[whatwg] Surrogate pairs and character references

Wed Sep 16 02:40:42 PDT 2009

On Tue, 15 Sep 2009, Øistein E. Andersen wrote:
> > 
> > I suppose we could just change the spec and say that surrogate 
> > characters (whether literal characters, e.g. in UTF-8, or from 
> > character references) all get converted to U+FFFD?.
> 
> That seems to be the only reasonable option if handling &#xD800;&#xDC00; 
> as U+FFFD U+FFFD is deemed desirable and sufficiently compatible with 
> existing documents.  It would simplify things a bit in non-UTF-16 
> environments (as compared to my interpretation of the current text) 
> without much added complexity in UTF-16 environments.

Ok, done.

> > The spec says "Bytes or sequences of bytes in the original byte stream 
> > that could not be converted to Unicode characters must be converted to 
> > U+FFFD REPLACEMENT CHARACTER code points".
> 
> I take it you mean that \xD800&#xDC00; should turn into \xFFFD&#xDC00; at this
> point, which is only supported by the quoted text if "bytes or sequences of
> bytes" representing surrogates "[cannot] be converted to Unicode characters"
> or, to put it differently, if surrogates are not "Unicode characters".

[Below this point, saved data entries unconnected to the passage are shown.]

(** The theme input of [createTheme] ([Partial<CustomThemeConfig>]):
    every field is optional. *)
Record CustomThemeConfig := mkInput {
  primaryColor : option string;
  backgroundColor : option string;
  secondaryBackgroundColor : option string;
  textColor : option string
}.

(** Modelled from the spec: the Base Web theme derived from an emotion
    theme ([createBaseUiTheme] of [src/lib/theme], missing from the
    sources). *)
Definition createBaseUiTheme (e : EmotionTheme) : BasewebTheme :=
  mkBaseweb (bgColor (colors e)) (secondaryBg (colors e))
    (bodyText (colors e)) (primary (colors e)).

(** Modelled from the spec: [createTheme] of [src/lib/theme] (missing from
    the sources): a new theme named [themeName], the parent's tokens with
    the given overrides applied, every other token inherited, tagged with
    the positional flag [inSidebar]. *)
Definition createTheme (themeName : string) (themeInput : CustomThemeConfig)
    (baseThemeConfig : ThemeConfig) (inSidebar' : bool) : ThemeConfig :=
  let pe := emotion baseThemeConfig in
  let pc := colors pe in
  let c := mkColors
    (default (bgColor pc) (backgroundColor themeInput))
    (default (secondaryBg pc) (secondaryBackgroundColor themeInput))
    (default (bodyText pc) (textColor themeInput))
    (default (primary pc) (primaryColor themeInput))
    (otherColors pc) in
  let e := mkEmotion c (fonts pe) (spacing pe) (radii pe) inSidebar' in
  mkTheme themeName e (createBaseUiTheme e).

(** [createSidebarTheme] of ThemedSidebar.tsx. *)
Definition createSidebarTheme (theme : ThemeConfig) : ThemeConfig :=
  createTheme "Sidebar"
    (mkInput None
       (Some (secondaryBg (colors (emotion theme))))
       (Some (bgColor (colors (emotion theme))))
       None)
    theme
    (* inSidebar *)
    true.

(** A parent theme, used in examples. *)
Definition sampleTheme : ThemeConfig :=
  let e := mkEmotion (mkColors "#ffffff" "#f0f2f6" "#31333F" "#ff4b4b" empty)
             empty empty empty false in
  mkTheme "Light" e (createBaseUiTheme e).

(** The identity override: an empty theme input. *)
Definition emptyInput : CustomThemeConfig := mkInput None None None None.

(** Theme objects live in a heap of locations, so that the absence of
    mutation of the parent can be stated. *)
Definition loc := positive.
Definition heap := gmap loc ThemeConfig.

(** Allocation of a new object at a fresh location. *)
Definition alloc (h : heap) (v : ThemeConfig) : loc * heap :=
  let l := fresh (dom h) in (l, <[l := v]> h).

(** Modelled from the spec: [createTheme] reading its parent from the
    heap and allocating the result. *)
Definition createTheme_h (themeName : string) (themeInput : CustomThemeConfig)
    (parent : loc) (inSidebar' : bool) (h : heap) : option (loc * heap) :=
  match h !! parent with
  | Some p => Some (alloc h (createTheme themeName themeInput p inSidebar'))
  | None => None
  end.

(** [createSidebarTheme] over the heap: reads [theme.emotion.colors] of
    the parent, then calls [createTheme]. *)
Definition createSidebarTheme_h (theme : loc) (h : heap) : option (loc * heap) :=
  match h !! theme with
  | Some t =>
      createTheme_h "Sidebar"
        (mkInput None
           (Some (secondaryBg (colors (emotion t))))
           (Some (bgColor (colors (emotion t))))
           None)
        theme true h
  | None => None
  end.

End Theme.

(* ------------------------------------------------------------------ *)
(** ** ThemedSidebar *)

Module ThemedSidebar.
Import Theme.

(** JavaScript values held by props. *)
Inductive jsval :=
  | JUndefined
  | JNum (z : Z)
  | JStr (s : string)
  | JBool (b : bool)
  | JRef (r : positive).

(** A props object: keys to values. *)
Abbreviation props := (gmap string jsval).

(** The ambient [AppContext] (the fields read here). *)
Record AppContext := mkCtx {
  activeTheme : ThemeConfig;
  sidebarChevronDownshift : Z
}.

(** The element tree produced by the component. *)
Inductive vnode :=
  | VThemeProvider (theme : EmotionTheme) (baseuiTheme : BasewebTheme) (child : vnode)
  | VSidebar (ps : props).

(** [ThemedSidebar]: [{ children, ...sidebarProps }] destructures the
    props; [<Sidebar {...sidebarProps} chevronDownshift={chevronDownshift}>
    {children}</Sidebar>] builds the props of [Sidebar] (the spread, then
    the explicit attribute, then [children] set by [createElement]). *)
Definition ThemedSidebar (ctx : AppContext) (ps : props) : vnode :=
  let children := default JUndefined (ps !! "children") in
  let sidebarProps := delete "children" ps in
  let chevronDownshift := sidebarChevronDownshift ctx in
  let sidebarTheme := createSidebarTheme (activeTheme ctx) in
  VThemeProvider (emotion sidebarTheme) (basewebTheme sidebarTheme)
    (VSidebar (<["children" := children]>
                 (<["chevronDownshift" := JNum chevronDownshift]> sidebarProps))).

(** The props received by [Sidebar] in a tree. *)
Definition sidebar_props (v : vnode) : option props :=
  match v with
  | VThemeProvider _ _ (VSidebar ps) => Some ps
  | _ => None
  end.

(** The value of one prop of [Sidebar] in a tree. *)
Definition sidebar_prop (v : vnode) (k : string) : option jsval :=
  match sidebar_props v with Some ps => ps !! k | None => None end.

End ThemedSidebar.

(* ------------------------------------------------------------------ *)
(** ** The props helper of the Toast test *)

Module ToastTest.
Import ThemedSidebar.

(** [mockTheme.emotion]: one shared object, referred to by every props
    object built below. *)
Definition mockThemeEmotion : jsval := JRef 1.

(** The object literal of [getProps] before the spread. *)
Definition toastDefaults : props :=
  <["text" := JStr "This is a toast message"]>
  (<["type" := JStr ""]>
  (<["icon" := JStr "🐶"]>
  (<["theme" := mockThemeEmotion]> ∅))).

(** Object spread [{...target, ...src}]: every own key of [src] is copied
    over [target] (an explicit [undefined] included). *)
Definition spread (target src : props) : props := src ∪ target.

(** [getProps] of Toast.test.tsx; the argument defaults to [{}]. *)
Definition getProps (elementProps : option props) : props :=
  spread toastDefaults (default ∅ elementProps).

End ToastTest.

(* ------------------------------------------------------------------ *)
(** ** Properties of the layout *)

Module LayoutFacts.
Import Layout.

Lemma wrap_aux_concat w cur n ws :
  List.concat (wrap_aux w cur n ws) = (rev cur ++ ws)%list.
Proof.
  revert cur n; induction ws as [|x ws IH]; intros cur n; simpl.
  - destruct cur; simpl; [done | by rewrite app_nil_r].
  - destruct cur as [|y cur].
    + by rewrite IH.
    + destruct (Nat.leb _ w).
      * rewrite IH. simpl. by rewrite <- !app_assoc.
      * simpl. rewrite IH. simpl. by rewrite <- !app_assoc.
Qed.

Lemma wrap_aux_nonempty w cur n ws :
  Forall (fun l => l <> []) (wrap_aux w cur n ws).
Proof.
  revert cur n; induction ws as [|x ws IH]; intros cur n; simpl.
  - destruct cur as [|y cur]; [constructor|].
    constructor; [|constructor]. intros Hr.
    apply (f_equal (@List.length string)) in Hr. rewrite length_rev in Hr. simpl in Hr. lia.
  - destruct cur as [|y cur]; [apply IH|].
    destruct (Nat.leb _ w); [apply IH|].
    constructor; [|apply IH]. intros Hr.
    apply (f_equal (@List.length string)) in Hr. rewrite length_rev in Hr. simpl in Hr. lia.
Qed.

Lemma wrap_concat w ws : List.concat (wrap w ws) = ws.
Proof. apply wrap_aux_concat. Qed.

Lemma wrap_nonempty w ws : Forall (fun l => l <> []) (wrap w ws).
Proof. apply wrap_aux_nonempty. Qed.

Lemma string_cons_app (ch : ascii) (a b : string) :
  String ch a ++ b = String ch (a ++ b).
Proof. reflexivity. Qed.

Lemma string_app_assoc (a b c : string) : a ++ (b ++ c) = (a ++ b) ++ c.
Proof.
  induction a as [|ch a IH]; [done|]. rewrite !string_cons_app. by rewrite IH.
Qed.

Lemma string_app_nil_r (a : string) : a ++ "" = a.
Proof. induction a as [|ch a IH]; [done|]. rewrite string_cons_app. by rewrite IH. Qed.

Lemma concat_sep_cons (sep x : string) (l : list string) :
  l <> [] -> String.concat sep (x :: l) = x ++ sep ++ String.concat sep l.
Proof. destruct l; [done|reflexivity]. Qed.

(** Joining two non-empty word lists puts one space between them. *)
Lemma concat_sep_app (a b : list string) :
  a <> [] -> b <> [] ->
  String.concat " " (a ++ b)%list = String.concat " " a ++ " " ++ String.concat " " b.
Proof.
  intros Ha Hb. induction a as [|x a IH]; [done|].
  destruct a as [|y a].
  - simpl app. by rewrite concat_sep_cons.
  - rewrite <- app_comm_cons, concat_sep_cons by (destruct b; done).
    rewrite IH by done. rewrite (concat_sep_cons _ x) by done.
    by rewrite <- !string_app_assoc.
Qed.

(** The first [k] lines of a text that has more than [k] lines, joined,
    are a strict prefix of the normalised text. *)
Lemma firstn_lines_strict_prefix w s k :
  0 < k -> k < List.length (lines w s) ->
  exists rest, rest <> "" /\
    String.concat " " (List.concat (firstn k (lines w s))) ++ rest = normalize s.
Proof.
  intros Hk Hlt. unfold normalize.
  pose proof (wrap_nonempty w (words s)) as Hne.
  pose proof (wrap_concat w (words s)) as Hc. fold (lines w s) in Hne, Hc.
  set (ls := lines w s) in *.
  exists (" " ++ String.concat " " (List.concat (skipn k ls))). split; [done|].
  rewrite <- Hc.
  replace (List.concat ls) with (List.concat (take k ls) ++ List.concat (drop k ls))%list
    by (rewrite <- concat_app, take_drop; done).
  rewrite concat_sep_app; [done| |].
  - destruct ls as [|l0 ls']; simpl in Hlt; [lia|].
    destruct k; [lia|]. simpl. inversion Hne; subst.
    destruct l0; [done|]. done.
  - destruct (drop k ls) as [|l1 ls1] eqn:Hd.
    + apply (f_equal (@List.length (list string))) in Hd.
      rewrite length_drop in Hd. simpl in Hd. lia.
    + simpl. assert (l1 <> []) as Hl1.
      { apply (Forall_lookup_1 _ _ k _ Hne).
        rewrite <- (Nat.add_0_r k), <- lookup_drop, Hd. done. }
      destruct l1; [done|]. done.
Qed.

End LayoutFacts.

(* ------------------------------------------------------------------ *)
(** ** Properties of the Toast *)

Module ToastFacts.
Import Layout LayoutFacts Toast.

Lemma string_prefix_app (a rest : string) : String.prefix a (a ++ rest) = true.
Proof.
  induction a as [|ch a IH]; [by destruct rest|].
  rewrite string_cons_app. simpl. destruct (ascii_dec ch ch); [exact IH|done].
Qed.

Lemma textContent_cons (b : string) (es : list elem) :
  es <> [] -> textContent (ElText b :: es) = b ++ textContent es.
Proof.
  intros Hes. unfold textContent. simpl map.
  rewrite concat_sep_cons by (destruct es; done). reflexivity.
Qed.

(** The text content of a rendered alert begins with its message body. *)
Lemma render_textContent w p st es :
  render w p st = Some es ->
  exists b rest, body_of (Some es) = Some b /\ textContent es = b ++ rest.
Proof.
  unfold render. destruct (visible st); [|done]. intros [= <-].
  eexists _, _. split; [reflexivity|]. apply textContent_cons.
  destruct (isOverflowing st); done.
Qed.

(** Every reachable state keeps the measured overflow. *)
Lemma run_keeps_measure w p st evs st' effs :
  isOverflowing st = measureOverflow w p ->
  run w p st evs = Ok st' effs -> isOverflowing st' = measureOverflow w p.
Proof.
  revert st effs; induction evs as [|ev evs IH]; intros st effs Hm; simpl.
  - by intros [= <- _].
  - destruct (step w p st ev) as [s1 e1|] eqn:Hs; [|done].
    destruct (run w p s1 evs) as [s2 e2|] eqn:Hr; [|done].
    intros [= <- _]. apply (IH s1 e2); [|done].
    destruct ev; simpl in Hs;
      destruct (visible st), (isOverflowing st) eqn:Ho; simpl in Hs;
      injection Hs as <- _; simpl; congruence.
Qed.
(** What the service has on offer for a retrieval target (section 4.2 of
    the design): the stream-read operation and its pages, each event with
    the stream's name, when the filter pattern is empty and one stream is
    named; the filter operation and its pages otherwise. *)
Definition offered (svc : Client) (input : FilterLogEventsInput.t)
    (startFromHead : bool) : Op * Pages (list FilteredLogEvent.t) :=
  match FilterLogEventsInput.FilterPattern input,
        FilterLogEventsInput.LogStreamNames input with
  | Some EmptyString, [name] =>
      (OpGetLogEvents,
       mapPages (map (filteredEvent name))
                (getLogEvents svc (streamInput input name startFromHead)))
  | _, _ => (OpFilterLogEvents, filterLogEvents svc input)
  end.

(** The records available to a retrieval, page by page. *)
Definition available (svc : Client) (input : FilterLogEventsInput.t)
    (startFromHead : bool) : list (list FilteredLogEvent.t) :=
  allPages (snd (offered svc input startFromHead)).

(** ** Sample data *)

Definition sampleEvent (i : Z) : FilteredLogEvent.t :=
  {| FilteredLogEvent.LogStreamName := "web-1";
     FilteredLogEvent.IngestionTime := 1577836800500 + i;
     FilteredLogEvent.Message := "ERROR timeout";
     FilteredLogEvent.Timestamp := 1577836800000 + i |}.

(** A page of [n] events. *)
Definition samplePage (n : Z) : list FilteredLogEvent.t :=
  map sampleEvent (seqZ 0 n).

(** A client whose filter operation answers with [ps] and whose other
    operations have nothing. *)
Definition filterClient (ps : Pages (list FilteredLogEvent.t)) : Client :=
  {| filterLogEvents := fun _ => ps;
     getLogEvents := fun _ => LastPage [];
     startQuery := fun _ => inl "AccessDeniedException";
     describeQueries := fun _ => inr [];
     getQueryResults := fun _ => inl "ResourceNotFoundException";
     stopQuery := fun _ => inr true;
     describeLogGroups := fun _ => LastPage [];
     describeLogStreams := fun _ _ => LastPage [] |}.
Lemma lack_replica_listing_stops_at_first_error_witness :
  let client := Sample.cluster ["h3"] [40]%N in
  snd (listLackReplicas Sample.infoRow Sample.tableHeader Sample.colorRow
         client [10; 40; 45]%N) = Returned
  /\ fst (listLackReplicas Sample.infoRow Sample.tableHeader Sample.colorRow
            client [10; 40; 45]%N)
     = (lackBlock Sample.infoRow Sample.tableHeader Sample.colorRow client
          (Sample.record 10)
          ++ [notFound "meta partition not exists"])%list
  /\ listReplica Sample.colorRow client (Sample.record 10)
       {| Addr := "h3:17210"; IsLeader := false |}
     = fmtPrintf (" |  |  | h3:17210 | 0/3 | no data" ++ Go.nl).
Proof.
  cbv zeta.
  destruct (lack_replica_listing_stops_at_first_error Sample.infoRow
              Sample.nodeDetail Sample.nodeHeader Sample.tableHeader
              Sample.colorRow) as (Hstop & Hrow).
  destruct (Hstop (Sample.cluster ["h3"] [40]%N) Sample.diagnosis
              [Sample.node 1 "n2:17210"; Sample.node 2 "n1:17210"]
              [Sample.record 10; Sample.record 20; Sample.record 30]
              [10%N] [Some (Sample.record 10)] 40%N [45%N]
              "meta partition not exists")
    as (Hloop & _).
  - reflexivity.
  - reflexivity.
  - repeat constructor.
  - reflexivity.
  - repeat constructor.
  - reflexivity.
  - destruct (Hrow (Sample.cluster ["h3"] [40]%N) (Sample.record 10)
                [ {| Addr := "h1:17210"; IsLeader := true |};
                  {| Addr := "h2:17210"; IsLeader := false |} ]
                {| Addr := "h3:17210"; IsLeader := false |} []
                "connection refused" eq_refl eq_refl) as (Hplaceholder & _).
    change ([10; 40; 45]%N) with ([10] ++ 40 :: [45])%list%N.
    rewrite Hloop. cbn [fst snd]. split; [reflexivity|].
    split; [|exact Hplaceholder].
    unfold lackBlocks. cbn [flat_map]. rewrite app_nil_r. reflexivity.
Defined.

(** ** The further properties on the sample cluster *)

Lemma sample_sweep_run :
  checkAllMetaPartitions Sample.infoRow Sample.tableHeader Sample.authKey
    Sample.colorRow (Sample.cluster ["h3"] [10; 20]%N)
    (sweepHeader Sample.tableHeader
       ++ [fmtPrintfFormat
             (reportOf (checkMetaPartition Sample.infoRow Sample.colorRow 30
                          (Sample.cluster ["h3"] [10; 20]%N)));
           stdoutGreen (sweepSeparator Sample.tableHeader)])%list
    None.
Proof.
  eexists. split; [reflexivity|].
  eexists _, []. split; [rewrite app_nil_r; reflexivity|].
  split; [|split; reflexivity].
  apply (interleaves_step [[]; []] _ _ []).
  apply (interleaves_step [[]; []] _ _ []).
  apply interleaves_done. repeat constructor.
Defined.

Lemma healthy_verdict_is_sound_witness :
  MissNodes (Sample.record 10) = []
  /\ Status (Sample.record 10) <> (-1)%Z
  /\ N.of_nat (length (Hosts (Sample.record 10)))
     = ReplicaNum (Sample.record 10).
Proof.
  destruct (healthy_verdict_is_sound Sample.infoRow Sample.colorRow 10
              (Sample.cluster [] []) (partition := Sample.record 10)
              eq_refl eq_refl) as (Hmiss & Hstatus & Hlen & _).
  split; [exact Hmiss|]. split; [exact Hstatus|exact Hlen].
Defined.

Lemma verdict_ignores_listing_order_witness :
  verdictOf (checkMetaPartition Sample.infoRow Sample.colorRow 10
               (Sample.cluster ["h3"] []))
  = verdictOf (checkMetaPartition Sample.infoRow Sample.colorRow 10
                 (Sample.answering (fun _ => Ok (Some Sample.reordered))
                    (Sample.cluster ["h3"] []))).
Proof.
  apply (verdict_ignores_listing_order Sample.infoRow Sample.colorRow
           10 10 (Sample.cluster ["h3"] [])
           (Sample.answering (fun _ => Ok (Some Sample.reordered))
              (Sample.cluster ["h3"] []))
           (p := Sample.record 10) (p' := Sample.reordered)).
  - reflexivity.
  - reflexivity.
  - reflexivity.
  - reflexivity.
  - reflexivity.
  - reflexivity.
  - reflexivity.
  - apply isEqualStrings_perm. reflexivity.
  - apply perm_swap.
Defined.

Lemma sweep_can_print_in_any_order_witness :
  let client := Sample.cluster ["h3"] [] in
  let report := fun pid =>
    fmtPrintfFormat
      (reportOf (checkMetaPartition Sample.infoRow Sample.colorRow pid
                   client)) in
  let line := stdoutGreen (sweepSeparator Sample.tableHeader) in
  checkAllMetaPartitions Sample.infoRow Sample.tableHeader Sample.authKey
    Sample.colorRow client
    (sweepHeader Sample.tableHeader
       ++ [report 10%N; line; report 20%N; line; report 30%N; line])%list
    None
  /\ checkAllMetaPartitions Sample.infoRow Sample.tableHeader
       Sample.authKey Sample.colorRow client
       (sweepHeader Sample.tableHeader
          ++ [report 30%N; line; report 10%N; line; report 20%N; line])%list
       None.
Proof.
  cbv zeta. split.
  - apply (sweep_can_print_in_any_order Sample.infoRow Sample.tableHeader
             (calcAuthKey := Sample.authKey) Sample.colorRow
             (client := Sample.cluster ["h3"] [])
             (volInfo := [ {| Name := "vol1"; Owner := "root" |} ])
             (orders := [ [ {| ViewPartitionID := 10 |};
                            {| ViewPartitionID := 20 |};
                            {| ViewPartitionID := 30 |} ] ])
             eq_refl).
    constructor; [|constructor]. intros volView Hview.
    injection Hview as <-.
    apply Permutation_sym.
    exact (Permutation_cons_append
             [ {| ViewPartitionID := 10 |}; {| ViewPartitionID := 20 |} ]
             {| ViewPartitionID := 30 |}).
  - apply (sweep_can_print_in_any_order Sample.infoRow Sample.tableHeader
             (calcAuthKey := Sample.authKey) Sample.colorRow
             (client := Sample.cluster ["h3"] [])
             (volInfo := [ {| Name := "vol1"; Owner := "root" |} ])
             (orders := [ Sample.views ]) eq_refl).
    constructor; [|constructor]. intros volView Hview.
    injection Hview as <-. apply Permutation_refl.
Defined.

Lemma sweep_writes_volume_by_volume_witness :
  let client := Sample.cluster ["h3"] [10; 20]%N in
  Permutation
    (sweepHeader Sample.tableHeader
       ++ [fmtPrintfFormat
             (reportOf (checkMetaPartition Sample.infoRow Sample.colorRow 30
                          client));
           stdoutGreen (sweepSeparator Sample.tableHeader)])%list
    (sweepHeader Sample.tableHeader
       ++ flat_map (volumeWrites Sample.infoRow Sample.tableHeader
                      Sample.authKey Sample.colorRow client)
            [ {| Name := "vol1"; Owner := "root" |} ])%list.
Proof.
  cbv zeta.
  apply (proj2 (sweep_writes_volume_by_volume Sample.infoRow
                  Sample.tableHeader Sample.authKey Sample.colorRow
                  (Sample.cluster ["h3"] [10; 20]%N)
                  (volInfo := [ {| Name := "vol1"; Owner := "root" |} ])
                  _ None eq_refl sample_sweep_run)).
Defined.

Correct. Surrogates aren't Unicode characters.

> Unfortunately for this reading, the term "Unicode character" does not 
> seem to be defined in HTML5 or in Unicode,

I've added a definition to HTML5. The proper Unicode term is "Unicode 
scalar value", apparently.

> and the following paragraph (which appears shortly after the one you 
> quoted) clearly includes surrogate code points within the concept of 
> "Unicode character":
> 
> "Any occurrences of any characters in the ranges [...] U+D800 to U+DFFF, 
> [...] are parse errors. (These are all control characters or permanently 
> undefined Unicode characters.)"
> 
> Moreover, this paragraph would be pointless if the characters mentioned 
> therein could never occur at all.

I've changed the text to refer to "code points" when it talks about 
surrogate code points.

> The use of "Unicode character" without a definition is fine in other 
> parts of HTML5, but clearly not sufficiently precise in this instance. 
> If you want to exclude (unpaired) surrogate code points only, the 
> appropriate term to use would probably be "Unicode scalar value".

Yeah. Fixed.

-- 
Ian Hickson               U+1047E                )\._.,--....,'``.    fL
http://ln.hixie.ch/       U+263A                /,   _.. \   _\  ;`._ ,.
Things that are impossible just take longer.   `._.-(,_..'--(,_..'`-.;.'